Configuring Kafka on Kubernetes makes available from an external client with helm
A lot of people struggled to configure Kafka on kubernetes, especially if you want to use it from outside of the cluster. I’ll explain how can we make it. I also wrote a PR to the incubator/Kafka helm chart for enabling it. If it is merged, it might be helpful. I test it on Azure, However, the principal is the same for other cloud platform or on-premise.
What is the issue?
Deploy Kafka cluster on kubrernetes from an external client, you need to access through the Service. It can be NodePorts, LoadBalancer, or ingress controller. Some cloud platform can’t use Node Ports, in this case, we need to use LoadBalancer or ingress. However, this scenario could cause a problem. Let’s see this diagram.
When you start talking with Kafka from the external client, You send a request to the Service that has IP Address (12.345.67:31090). Then the Kafka return the endpoint where to access from the client. It should be `12.345.67:31090`. However, you might see something like `kafka-0.kafka-headless.default:9092` that is an internal access point of Kafka from the resources of kubernetes. Then the Kafka client tries to access the endpoint `kafka-0.kafka-headless.default:9092`. It fails because it is not accessible from the outside of the kubernetes.
We can use kafkacat for testing it.
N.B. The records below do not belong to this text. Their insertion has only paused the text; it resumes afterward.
(* ===== verification/Fabric.v ===== *)
(** * Fabric: the weave engine

    [core/hydra/fabric/fabric.go].  An [Engine] owns the thread registry and
    the weaves; the egress is any implementation of [Anchor.Egress].  Each Go
    method holds [e.mu] (and [ws.sendMu] for push and egress), so a method is
    one function on the engine; clock readings are arguments.  [hash/fnv] is
    Go's standard library: 32-bit FNV-1a. *)
From S2P Require Import Prelude Float64.
From S2P Require Import Shim.
From S2P Require Import Sched.
From S2P Require Import Reorder.
From S2P Require Import Bearer.
From S2P Require Import Anchor.

Definition DefaultMode : string := "delay-inflation".

Record Weave := mkWeave {
  wID : string;
  wAnchor : string;
  Threads : list string;
  Mode : string;
  CreatedAt : Z;
}.

Inductive Error :=
  | ErrNoWeave | ErrWeaveExists | ErrNoThreads | ErrWeaveMismatch
  | ErrIDRequired | ErrUnknownThread (id : string) | ErrBenchArgs
  | ErrShim (e : Shim.Error) | ErrSched (e : Sched.Error) | ErrUpsert (e : UpsertError)
  | ErrEgress.

Record StripResult := mkStrip {
  srWeaveID : string;
  srThreadID : string;
  srSeq : Z;
  FrameLen : Z;
  srFrame : bytes;
}.

Record WeaveStats := mkWeaveStats {
  wsWeave : Weave;
  wsFramesSent : Z;
  wsBytesSent : Z;
  wsAggregate : f64;
  wsReorder : Stats;
  wsBenchRuns : Z;
  wsBenchDelivered : Z;
}.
However, it returns wrong address.
$ kafkacat -b 12.345.67:31090 -L
Metadata for all topics (from broker -1: 12.345.67:31090/bootstrap):
1 brokers:
broker 0 at kafka-0.kafka-headless.default:9092
2 topics:
topic “test2” with 1 partitions:
partition 0, leader 0, replicas: 0, isrs: 0
Root cause
Kafka advises the endpoint based on the incoming request of the port number. We also configure advertised.listener and listener.security.protocol.map and listeners and inter.broker.listener.name for enabling it.
“advertised.listeners”: PLAINTEXT://kafka-0.kafka-headless.default:9092
,EXTERNAL://12.345.67:31090
“listener.security.protocol.map”: PLAINTEXT:PLAINTEXT,EXTERNAL:PLAINTEXT
“listeners”: PLAINTEXT://:9092,EXTERNAL://:31090
“inter.broker.listener.name”: “PLAINTEXT”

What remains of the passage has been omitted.